Linear Combination of Vectors

A linear combination is the sum of products between vectors and their corresponding scalars.

To provide some context, consider a vector space, V, defined over a field K. In one of my explorations, I selected m vectors from this space, denoted as v1,...,vm ∈ V. Concurrently, I identified a set of scalars,α1,...,αm ∈ K from K. The linear combination of these vectors and scalars is: $$ v=α_1 v_1 + ... + α_m v_m $$

What remains compelling to me is that this resultant vector still firmly resides within V. This is attributed to the foundational operations employed - addition and multiplication - which consistently produce results intrinsic to V.

Example

For clarity, I'll elucidate with an example.

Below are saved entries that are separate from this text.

(* ===== verification/AesTables.v ===== *)
(** * The tables of AES (libtomcrypt, src/ciphers/aes/aes_tab.c)

    The tables of the build without LTC_SMALL_CODE, entry by entry. *)

From S2P Require Import Prelude.

Local Open Scope Z_scope.

Definition TE0 : list Z :=
  [0xc66363a5; 0xf87c7c84; 0xee777799; 0xf67b7b8d; 0xfff2f20d; 0xd66b6bbd; 0xde6f6fb1; 0x91c5c554;
   0x60303050; 0x02010103; 0xce6767a9; 0x562b2b7d; 0xe7fefe19; 0xb5d7d762; 0x4dababe6; 0xec76769a;
   0x8fcaca45; 0x1f82829d; 0x89c9c940; 0xfa7d7d87; 0xeffafa15; 0xb25959eb; 0x8e4747c9; 0xfbf0f00b;
   0x41adadec; 0xb3d4d467; 0x5fa2a2fd; 0x45afafea; 0x239c9cbf; 0x53a4a4f7; 0xe4727296; 0x9bc0c05b;
   0x75b7b7c2; 0xe1fdfd1c; 0x3d9393ae; 0x4c26266a; 0x6c36365a; 0x7e3f3f41; 0xf5f7f702; 0x83cccc4f;
   0x6834345c; 0x51a5a5f4; 0xd1e5e534; 0xf9f1f108; 0xe2717193; 0xabd8d873; 0x62313153; 0x2a15153f;
   0x0804040c; 0x95c7c752; 0x46232365; 0x9dc3c35e; 0x30181828; 0x379696a1; 0x0a05050f; 0x2f9a9ab5;
   0x0e070709; 0x24121236; 0x1b80809b; 0xdfe2e23d; 0xcdebeb26; 0x4e272769; 0x7fb2b2cd; 0xea75759f;
   0x1209091b; 0x1d83839e; 0x582c2c74; 0x341a1a2e; 0x361b1b2d; 0xdc6e6eb2; 0xb45a5aee; 0x5ba0a0fb;
   0xa45252f6; 0x763b3b4d; 0xb7d6d661; 0x7db3b3ce; 0x5229297b; 0xdde3e33e; 0x5e2f2f71; 0x13848497;
   0xa65353f5; 0xb9d1d168; 0x00000000; 0xc1eded2c; 0x40202060; 0xe3fcfc1f; 0x79b1b1c8; 0xb65b5bed;
   0xd46a6abe; 0x8dcbcb46; 0x67bebed9; 0x7239394b; 0x944a4ade; 0x984c4cd4; 0xb05858e8; 0x85cfcf4a;
   0xbbd0d06b; 0xc5efef2a; 0x4faaaae5; 0xedfbfb16; 0x864343c5; 0x9a4d4dd7; 0x66333355; 0x11858594;
   0x8a4545cf; 0xe9f9f910; 0x04020206; 0xfe7f7f81; 0xa05050f0; 0x783c3c44; 0x259f9fba; 0x4ba8a8e3;
   0xa25151f3; 0x5da3a3fe; 0x804040c0; 0x058f8f8a; 0x3f9292ad; 0x219d9dbc; 0x70383848; 0xf1f5f504;
   0x63bcbcdf; 0x77b6b6c1; 0xafdada75; 0x42212163; 0x20101030; 0xe5ffff1a; 0xfdf3f30e; 0xbfd2d26d;
   0x81cdcd4c; 0x180c0c14; 0x26131335; 0xc3ecec2f; 0xbe5f5fe1; 0x359797a2; 0x884444cc; 0x2e171739;
   0x93c4c457; 0x55a7a7f2; 0xfc7e7e82; 0x7a3d3d47; 0xc86464ac; 0xba5d5de7; 0x3219192b; 0xe6737395;
   0xc06060a0; 0x19818198; 0x9e4f4fd1; 0xa3dcdc7f; 0x44222266; 0x542a2a7e; 0x3b9090ab; 0x0b888883;
   0x8c4646ca; 0xc7eeee29; 0x6bb8b8d3; 0x2814143c; 0xa7dede79; 0xbc5e5ee2; 0x160b0b1d; 0xaddbdb76;
   0xdbe0e03b; 0x64323256; 0x743a3a4e; 0x140a0a1e; 0x924949db; 0x0c06060a; 0x4824246c; 0xb85c5ce4;
   0x9fc2c25d; 0xbdd3d36e; 0x43acacef; 0xc46262a6; 0x399191a8; 0x319595a4; 0xd3e4e437; 0xf279798b;
   0xd5e7e732; 0x8bc8c843; 0x6e373759; 0xda6d6db7; 0x018d8d8c; 0xb1d5d564; 0x9c4e4ed2; 0x49a9a9e0;
   0xd86c6cb4; 0xac5656fa; 0xf3f4f407; 0xcfeaea25; 0xca6565af; 0xf47a7a8e; 0x47aeaee9; 0x10080818;
   0x6fbabad5; 0xf0787888; 0x4a25256f; 0x5c2e2e72; 0x381c1c24; 0x57a6a6f1; 0x73b4b4c7; 0x97c6c651;
   0xcbe8e823; 0xa1dddd7c; 0xe874749c; 0x3e1f1f21; 0x964b4bdd; 0x61bdbddc; 0x0d8b8b86; 0x0f8a8a85;
   0xe0707090; 0x7c3e3e42; 0x71b5b5c4; 0xcc6666aa; 0x904848d8; 0x06030305; 0xf7f6f601; 0x1c0e0e12;
   0xc26161a3; 0x6a35355f; 0xae5757f9; 0x69b9b9d0; 0x17868691; 0x99c1c158; 0x3a1d1d27; 0x279e9eb9;
   0xd9e1e138; 0xebf8f813; 0x2b9898b3; 0x22111133; 0xd26969bb; 0xa9d9d970; 0x078e8e89; 0x339494a7;
   0x2d9b9bb6; 0x3c1e1e22; 0x15878792; 0xc9e9e920; 0x87cece49; 0xaa5555ff; 0x50282878; 0xa5dfdf7a;
   0x038c8c8f; 0x59a1a1f8; 0x09898980; 0x1a0d0d17; 0x65bfbfda; 0xd7e6e631; 0x844242c6; 0xd06868b8;
   0x824141c3; 0x299999b0; 0x5a2d2d77; 0x1e0f0f11; 0x7bb0b0cb; 0xa85454fc; 0x6dbbbbd6; 0x2c16163a].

Within the confines of the R3 field for a vector space, V, I once delineated two vectors:

$$ v_1 = \{ 4,5,6 \} $$ $$ v_2 = \{ 7,8,9 \} $$

For this particular study, I also incorporated two scalars from the real number domain:

$$ α_1=1 , α_2=2 $$

The linear combination of these vectors, facilitated by the scalars, was derived by multiplying each vector by its scalar and subsequently aggregating the results:

$$ v = α_1 v_1 + α_2 v_2 $$

Sequentially, this evolved as:

$$ v = 1 \cdot v_1 + 2 \cdot v_2 $$

$$ v = 1 \cdot \{ 4,5,6 \} + 2 \cdot \{ 7,8,9 \} $$

$$ v = \{ 4,5,6 \} + \{ 14,16,18 \} $$

$$ v = \{ 4+14,5+16,6+18 \} $$

$$ v = \{ 18,21,24 \} $$

Upon conclusion, I discerned that the vector \{ 18,21,24 \} was the culmination of the vectors and scalars I had initially chosen.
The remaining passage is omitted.